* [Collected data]
----

(* ===== verification/BpfHelperTable.v ===== *)
(** * Helper table

    [HelperFuncMap] of [prog/brf_types.go]: the prototypes the generator knows,
    by the name of the kernel's prototype structure. *)

From stdpp Require Import base numbers strings list.
From S2P Require Import Prelude BpfTypes.

Local Open Scope string_scope.
Local Open Scope list_scope.
Definition pt_LWT_SEG6LOCAL : BpfProgType := {|
  pt_Name := "lwt_seg6local";
  pt_User := "struct __sk_buff";
  pt_Kern := "struct sk_buff";
  pt_Enum := BPF_PROG_TYPE_LWT_SEG6LOCAL;
  pt_SecDefs := [mkSecDef "lwt_seg6local" None false];
  pt_FuncProtos :=
    ["bpf_lwt_seg6_store_bytes_proto"; "bpf_lwt_seg6_action_proto";
     "bpf_lwt_seg6_adjust_srh_proto"; "bpf_skb_load_bytes_proto"; "bpf_skb_pull_data_proto";
     "bpf_csum_diff_proto"; "bpf_get_cgroup_classid_proto"; "bpf_get_route_realm_proto";
     "bpf_get_hash_recalc_proto"; "bpf_skb_event_output_proto";
     "bpf_get_smp_processor_id_proto"; "bpf_skb_under_cgroup_proto";
     "bpf_skc_to_tcp6_sock_proto"; "bpf_skc_to_tcp_sock_proto";
     "bpf_skc_to_tcp_timewait_sock_proto"; "bpf_skc_to_tcp_request_sock_proto";
     "bpf_skc_to_udp6_sock_proto"; "bpf_ktime_get_coarse_ns_proto";
     "bpf_map_lookup_elem_proto"; "bpf_map_update_elem_proto"; "bpf_map_delete_elem_proto";
     "bpf_map_push_elem_proto"; "bpf_map_pop_elem_proto"; "bpf_map_peek_elem_proto";
     "bpf_get_prandom_u32_proto"; "bpf_get_raw_smp_processor_id_proto";
     "bpf_get_numa_node_id_proto"; "bpf_tail_call_proto"; "bpf_ktime_get_ns_proto";
     "bpf_ktime_get_boot_ns_proto"; "bpf_ringbuf_output_proto"; "bpf_ringbuf_reserve_proto";
     "bpf_ringbuf_submit_proto"; "bpf_ringbuf_discard_proto"; "bpf_ringbuf_query_proto";
     "bpf_for_each_map_elem_proto"; "bpf_spin_lock_proto"; "bpf_spin_unlock_proto";
     "bpf_jiffies64_proto"; "bpf_per_cpu_ptr_proto"; "bpf_this_cpu_ptr_proto";
     "bpf_timer_init_proto"; "bpf_timer_set_callback_proto"; "bpf_timer_start_proto";
     "bpf_timer_cancel_proto"; "bpf_trace_printk_proto"; "bpf_get_current_task_proto";
     "bpf_get_current_task_btf_proto"; "bpf_probe_read_user_proto";
     "bpf_probe_read_kernel_proto"; "bpf_probe_read_user_str_proto";
     "bpf_probe_read_kernel_str_proto"; "bpf_snprintf_btf_proto"; "bpf_snprintf_proto";
     "bpf_task_pt_regs_proto"];
  pt_Helpers := [];
  pt_ctxAccess := None;
|}.

Definition pt_SK_SKB : BpfProgType := {|
  pt_Name := "sk_skb";
  pt_User := "struct __sk_buff";
  pt_Kern := "struct sk_buff";
  pt_Enum := BPF_PROG_TYPE_SK_SKB;
  pt_SecDefs := [mkSecDef "sk_skb/stream_parser" None false;
    mkSecDef "sk_skb/stream_verdict" None false;
    mkSecDef "sk_skb" None false];
  pt_FuncProtos :=
    ["bpf_skb_store_bytes_proto"; "bpf_skb_load_bytes_proto"; "sk_skb_pull_data_proto";
     "sk_skb_change_tail_proto"; "sk_skb_change_head_proto"; "sk_skb_adjust_room_proto";
     "bpf_get_socket_cookie_proto"; "bpf_get_socket_uid_proto"; "bpf_sk_redirect_map_proto";
     "bpf_sk_redirect_hash_proto"; "bpf_skb_event_output_proto"; "bpf_sk_lookup_tcp_proto";
     "bpf_sk_lookup_udp_proto"; "bpf_sk_release_proto"; "bpf_skc_lookup_tcp_proto";
     "bpf_skc_to_tcp6_sock_proto"; "bpf_skc_to_tcp_sock_proto";
     "bpf_skc_to_tcp_timewait_sock_proto"; "bpf_skc_to_tcp_request_sock_proto";
     "bpf_skc_to_udp6_sock_proto"; "bpf_ktime_get_coarse_ns_proto";
     "bpf_map_lookup_elem_proto"; "bpf_map_update_elem_proto"; "bpf_map_delete_elem_proto";
     "bpf_map_push_elem_proto"; "bpf_map_pop_elem_proto"; "bpf_map_peek_elem_proto";
     "bpf_get_prandom_u32_proto"; "bpf_get_raw_smp_processor_id_proto";
     "bpf_get_numa_node_id_proto"; "bpf_tail_call_proto"; "bpf_ktime_get_ns_proto";
     "bpf_ktime_get_boot_ns_proto"; "bpf_ringbuf_output_proto"; "bpf_ringbuf_reserve_proto";
     "bpf_ringbuf_submit_proto"; "bpf_ringbuf_discard_proto"; "bpf_ringbuf_query_proto";
     "bpf_for_each_map_elem_proto"; "bpf_spin_lock_proto"; "bpf_spin_unlock_proto";
     "bpf_jiffies64_proto"; "bpf_per_cpu_ptr_proto"; "bpf_this_cpu_ptr_proto";
     "bpf_timer_init_proto"; "bpf_timer_set_callback_proto"; "bpf_timer_start_proto";
     "bpf_timer_cancel_proto"; "bpf_trace_printk_proto"; "bpf_get_current_task_proto";
     "bpf_get_current_task_btf_proto"; "bpf_probe_read_user_proto";
     "bpf_probe_read_kernel_proto"; "bpf_probe_read_user_str_proto";
     "bpf_probe_read_kernel_str_proto"; "bpf_snprintf_btf_proto"; "bpf_snprintf_proto";
     "bpf_task_pt_regs_proto"];
  pt_Helpers := [];
  pt_ctxAccess := None;
|}.

Definition pt_RAW_TRACEPOINT : BpfProgType := {|
  pt_Name := "raw_tracepoint";
  pt_User := "struct bpf_raw_tracepoint_args";
  pt_Kern := "u64";
  pt_Enum := BPF_PROG_TYPE_RAW_TRACEPOINT;
  pt_SecDefs := [mkSecDef "raw_tracepoint/" (Some GenRawTracepointEntry) false;
    mkSecDef "raw_tp/" (Some GenRawTracepointEntry) false];
  pt_FuncProtos :=
    ["bpf_perf_event_output_proto_raw_tp"; "bpf_get_stackid_proto_raw_tp";
     "bpf_get_stack_proto_raw_tp"; "bpf_map_lookup_elem_proto"; "bpf_map_update_elem_proto";
     "bpf_map_delete_elem_proto"; "bpf_map_push_elem_proto"; "bpf_map_pop_elem_proto";
     "bpf_map_peek_elem_proto"; "bpf_ktime_get_ns_proto"; "bpf_ktime_get_boot_ns_proto";
     "bpf_tail_call_proto"; "bpf_get_current_pid_tgid_proto"; "bpf_get_current_task_proto";
     "bpf_get_current_task_btf_proto"; "bpf_task_pt_regs_proto";
     "bpf_get_current_uid_gid_proto"; "bpf_get_current_comm_proto"; "bpf_trace_printk_proto";
     "bpf_get_smp_processor_id_proto"; "bpf_get_numa_node_id_proto";
     "bpf_perf_event_read_proto"; "bpf_current_task_under_cgroup_proto";
     "bpf_get_prandom_u32_proto"; "bpf_probe_write_user_proto"; "bpf_probe_read_user_proto";
     "bpf_probe_read_kernel_proto"; "bpf_probe_read_user_str_proto";
     "bpf_probe_read_kernel_str_proto"; "bpf_probe_read_compat_proto";
     "bpf_probe_read_compat_str_proto"; "bpf_get_current_cgroup_id_proto";
     "bpf_get_current_ancestor_cgroup_id_proto"; "bpf_send_signal_proto";
     "bpf_send_signal_thread_proto"; "bpf_perf_event_read_value_proto";
     "bpf_get_ns_current_pid_tgid_proto"; "bpf_ringbuf_output_proto";
     "bpf_ringbuf_reserve_proto"; "bpf_ringbuf_submit_proto"; "bpf_ringbuf_discard_proto";
     "bpf_ringbuf_query_proto"; "bpf_jiffies64_proto"; "bpf_get_task_stack_proto";
     "bpf_copy_from_user_proto"; "bpf_snprintf_btf_proto"; "bpf_per_cpu_ptr_proto";
     "bpf_this_cpu_ptr_proto"; "bpf_task_storage_get_proto"; "bpf_task_storage_delete_proto";
     "bpf_for_each_map_elem_proto"; "bpf_snprintf_proto"; "bpf_spin_lock_proto";
     "bpf_spin_unlock_proto"; "bpf_timer_init_proto"; "bpf_timer_set_callback_proto";
     "bpf_timer_start_proto"; "bpf_timer_cancel_proto"];
  pt_Helpers := [];
  pt_ctxAccess := None;
|}.

Definition pt_CGROUP_DEVICE : BpfProgType := {|
  pt_Name := "cg_dev";
  pt_User := "struct bpf_cgroup_dev_ctx";
  pt_Kern := "struct bpf_cgroup_dev_ctx";
  pt_Enum := BPF_PROG_TYPE_CGROUP_DEVICE;
  pt_SecDefs := [mkSecDef "cgroup/dev" None false];
  pt_FuncProtos :=
    ["bpf_get_current_uid_gid_proto"; "bpf_get_local_storage_proto";
     "bpf_get_current_cgroup_id_proto"; "bpf_event_output_data_proto";
     "bpf_map_lookup_elem_proto"; "bpf_map_update_elem_proto"; "bpf_map_delete_elem_proto";
     "bpf_map_push_elem_proto"; "bpf_map_pop_elem_proto"; "bpf_map_peek_elem_proto";
     "bpf_get_prandom_u32_proto"; "bpf_get_raw_smp_processor_id_proto";
     "bpf_get_numa_node_id_proto"; "bpf_tail_call_proto"; "bpf_ktime_get_ns_proto";
     "bpf_ktime_get_boot_ns_proto"; "bpf_ringbuf_output_proto"; "bpf_ringbuf_reserve_proto";
     "bpf_ringbuf_submit_proto"; "bpf_ringbuf_discard_proto"; "bpf_ringbuf_query_proto";
     "bpf_for_each_map_elem_proto"; "bpf_spin_lock_proto"; "bpf_spin_unlock_proto";
     "bpf_jiffies64_proto"; "bpf_per_cpu_ptr_proto"; "bpf_this_cpu_ptr_proto";
     "bpf_timer_init_proto"; "bpf_timer_set_callback_proto"; "bpf_timer_start_proto";
     "bpf_timer_cancel_proto"; "bpf_trace_printk_proto"; "bpf_get_current_task_proto";
     "bpf_get_current_task_btf_proto"; "bpf_probe_read_user_proto";
     "bpf_probe_read_kernel_proto"; "bpf_probe_read_user_str_proto";
     "bpf_probe_read_kernel_str_proto"; "bpf_snprintf_btf_proto"; "bpf_snprintf_proto";
     "bpf_task_pt_regs_proto"];
  pt_Helpers := [];
  pt_ctxAccess := None;
|}.

Definition pt_CGROUP_SOCKOPT : BpfProgType := {|
  pt_Name := "cg_sockopt";
  pt_User := "struct bpf_sockopt";
  pt_Kern := "struct bpf_sockopt_kern";
  pt_Enum := BPF_PROG_TYPE_CGROUP_SOCKOPT;
  pt_SecDefs := [mkSecDef "cgroup/getsockopt" None false;
    mkSecDef "cgroup/setsockopt" None false];
  pt_FuncProtos :=
    ["bpf_get_netns_cookie_sockopt_proto"; "bpf_sk_storage_get_proto";
     "bpf_sk_storage_delete_proto"; "bpf_sk_setsockopt_proto"; "bpf_sk_getsockopt_proto";
     "bpf_tcp_sock_proto"; "bpf_get_current_uid_gid_proto"; "bpf_get_local_storage_proto";
     "bpf_get_current_cgroup_id_proto"; "bpf_event_output_data_proto";
     "bpf_map_lookup_elem_proto"; "bpf_map_update_elem_proto"; "bpf_map_delete_elem_proto";
     "bpf_map_push_elem_proto"; "bpf_map_pop_elem_proto"; "bpf_map_peek_elem_proto";
     "bpf_get_prandom_u32_proto"; "bpf_get_raw_smp_processor_id_proto";
     "bpf_get_numa_node_id_proto"; "bpf_tail_call_proto"; "bpf_ktime_get_ns_proto";
     "bpf_ktime_get_boot_ns_proto"; "bpf_ringbuf_output_proto"; "bpf_ringbuf_reserve_proto";
     "bpf_ringbuf_submit_proto"; "bpf_ringbuf_discard_proto"; "bpf_ringbuf_query_proto";
     "bpf_for_each_map_elem_proto"; "bpf_spin_lock_proto"; "bpf_spin_unlock_proto";
     "bpf_jiffies64_proto"; "bpf_per_cpu_ptr_proto"; "bpf_this_cpu_ptr_proto";
     "bpf_timer_init_proto"; "bpf_timer_set_callback_proto"; "bpf_timer_start_proto";
     "bpf_timer_cancel_proto"; "bpf_trace_printk_proto"; "bpf_get_current_task_proto";
     "bpf_get_current_task_btf_proto"; "bpf_probe_read_user_proto";
     "bpf_probe_read_kernel_proto"; "bpf_probe_read_user_str_proto";
     "bpf_probe_read_kernel_str_proto"; "bpf_snprintf_btf_proto"; "bpf_snprintf_proto";
     "bpf_task_pt_regs_proto"];
  pt_Helpers := [];
  pt_ctxAccess := None;
|}.

Definition pt_SK_LOOKUP : BpfProgType := {|
  pt_Name := "sk_lookup";
  pt_User := "struct bpf_sk_lookup";
  pt_Kern := "struct bpf_sk_lookup_kern";
  pt_Enum := BPF_PROG_TYPE_SK_LOOKUP;
  pt_SecDefs := [mkSecDef "sk_lookup" None false];
  pt_FuncProtos :=
    ["bpf_event_output_data_proto"; "bpf_sk_lookup_assign_proto"; "bpf_sk_release_proto";
     "bpf_skc_to_tcp6_sock_proto"; "bpf_skc_to_tcp_sock_proto";
     "bpf_skc_to_tcp_timewait_sock_proto"; "bpf_skc_to_tcp_request_sock_proto";
     "bpf_skc_to_udp6_sock_proto"; "bpf_ktime_get_coarse_ns_proto";
     "bpf_map_lookup_elem_proto"; "bpf_map_update_elem_proto"; "bpf_map_delete_elem_proto";
     "bpf_map_push_elem_proto"; "bpf_map_pop_elem_proto"; "bpf_map_peek_elem_proto";
     "bpf_get_prandom_u32_proto"; "bpf_get_raw_smp_processor_id_proto";
     "bpf_get_numa_node_id_proto"; "bpf_tail_call_proto"; "bpf_ktime_get_ns_proto";
     "bpf_ktime_get_boot_ns_proto"; "bpf_ringbuf_output_proto"; "bpf_ringbuf_reserve_proto";
     "bpf_ringbuf_submit_proto"; "bpf_ringbuf_discard_proto"; "bpf_ringbuf_query_proto";
     "bpf_for_each_map_elem_proto"; "bpf_spin_lock_proto"; "bpf_spin_unlock_proto";
     "bpf_jiffies64_proto"; "bpf_per_cpu_ptr_proto"; "bpf_this_cpu_ptr_proto";
     "bpf_timer_init_proto"; "bpf_timer_set_callback_proto"; "bpf_timer_start_proto";
     "bpf_timer_cancel_proto"; "bpf_trace_printk_proto"; "bpf_get_current_task_proto";
     "bpf_get_current_task_btf_proto"; "bpf_probe_read_user_proto";
     "bpf_probe_read_kernel_proto"; "bpf_probe_read_user_str_proto";
     "bpf_probe_read_kernel_str_proto"; "bpf_snprintf_btf_proto"; "bpf_snprintf_proto";
     "bpf_task_pt_regs_proto"];
  pt_Helpers := [];
  pt_ctxAccess := None;
|}.

Definition pt_SCHED_CLS : BpfProgType := {|
  pt_Name := "tc_cls";
  pt_User := "struct __sk_buff";
  pt_Kern := "struct sk_buff";
  pt_Enum := BPF_PROG_TYPE_SCHED_CLS;
  pt_SecDefs := [mkSecDef "tc" None false;
    mkSecDef "classifier" None false];
  pt_FuncProtos :=
    ["bpf_skb_store_bytes_proto"; "bpf_skb_load_bytes_proto";
     "bpf_skb_load_bytes_relative_proto"; "bpf_skb_pull_data_proto"; "bpf_csum_diff_proto";
     "bpf_csum_update_proto"; "bpf_csum_level_proto"; "bpf_l3_csum_replace_proto";
     "bpf_l4_csum_replace_proto"; "bpf_clone_redirect_proto"; "bpf_get_cgroup_classid_proto";
     "bpf_skb_vlan_push_proto"; "bpf_skb_vlan_pop_proto"; "bpf_skb_change_proto_proto";
     "bpf_skb_change_type_proto"; "bpf_skb_adjust_room_proto"; "bpf_skb_change_tail_proto";
     "bpf_skb_change_head_proto"; "bpf_skb_get_tunnel_key_proto";
     "bpf_skb_set_tunnel_key_proto"; "bpf_skb_get_tunnel_opt_proto";
     "bpf_skb_set_tunnel_opt_proto"; "bpf_redirect_proto"; "bpf_redirect_neigh_proto";
     "bpf_redirect_peer_proto"; "bpf_get_route_realm_proto"; "bpf_get_hash_recalc_proto";
     "bpf_set_hash_invalid_proto"; "bpf_set_hash_proto"; "bpf_skb_event_output_proto";
     "bpf_get_smp_processor_id_proto"; "bpf_skb_under_cgroup_proto";
     "bpf_get_socket_cookie_proto"; "bpf_get_socket_uid_proto"; "bpf_skb_fib_lookup_proto";
     "bpf_skb_check_mtu_proto"; "bpf_sk_fullsock_proto"; "bpf_sk_storage_get_proto";
     "bpf_sk_storage_delete_proto"; "bpf_skb_get_xfrm_state_proto";
     "bpf_skb_cgroup_classid_proto"; "bpf_skb_cgroup_id_proto";
     "bpf_skb_ancestor_cgroup_id_proto"; "bpf_sk_lookup_tcp_proto";
     "bpf_sk_lookup_udp_proto"; "bpf_sk_release_proto"; "bpf_tcp_sock_proto";
     "bpf_get_listener_sock_proto"; "bpf_skc_lookup_tcp_proto";
     "bpf_tcp_check_syncookie_proto"; "bpf_skb_ecn_set_ce_proto";
     "bpf_tcp_gen_syncookie_proto"; "bpf_sk_assign_proto"; "bpf_skc_to_tcp6_sock_proto";
     "bpf_skc_to_tcp_sock_proto"; "bpf_skc_to_tcp_timewait_sock_proto";
     "bpf_skc_to_tcp_request_sock_proto"; "bpf_skc_to_udp6_sock_proto";
     "bpf_ktime_get_coarse_ns_proto"; "bpf_map_lookup_elem_proto";
     "bpf_map_update_elem_proto"; "bpf_map_delete_elem_proto"; "bpf_map_push_elem_proto";
     "bpf_map_pop_elem_proto"; "bpf_map_peek_elem_proto"; "bpf_get_prandom_u32_proto";
     "bpf_get_raw_smp_processor_id_proto"; "bpf_get_numa_node_id_proto";
     "bpf_tail_call_proto"; "bpf_ktime_get_ns_proto"; "bpf_ktime_get_boot_ns_proto";
     "bpf_ringbuf_output_proto"; "bpf_ringbuf_reserve_proto"; "bpf_ringbuf_submit_proto";
     "bpf_ringbuf_discard_proto"; "bpf_ringbuf_query_proto"; "bpf_for_each_map_elem_proto";
     "bpf_spin_lock_proto"; "bpf_spin_unlock_proto"; "bpf_jiffies64_proto";
     "bpf_per_cpu_ptr_proto"; "bpf_this_cpu_ptr_proto"; "bpf_timer_init_proto";
     "bpf_timer_set_callback_proto"; "bpf_timer_start_proto"; "bpf_timer_cancel_proto";
     "bpf_trace_printk_proto"; "bpf_get_current_task_proto";
     "bpf_get_current_task_btf_proto"; "bpf_probe_read_user_proto";
     "bpf_probe_read_kernel_proto"; "bpf_probe_read_user_str_proto";
     "bpf_probe_read_kernel_str_proto"; "bpf_snprintf_btf_proto"; "bpf_snprintf_proto";
     "bpf_task_pt_regs_proto"];
  pt_Helpers := [];
  pt_ctxAccess := None;
|}.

----

* [PROBLEM TO WORK ON] Please give the number of lines in the entries above that hold "BpfProgType", with no other text.

* [ANSWER TO THIS TASK] 7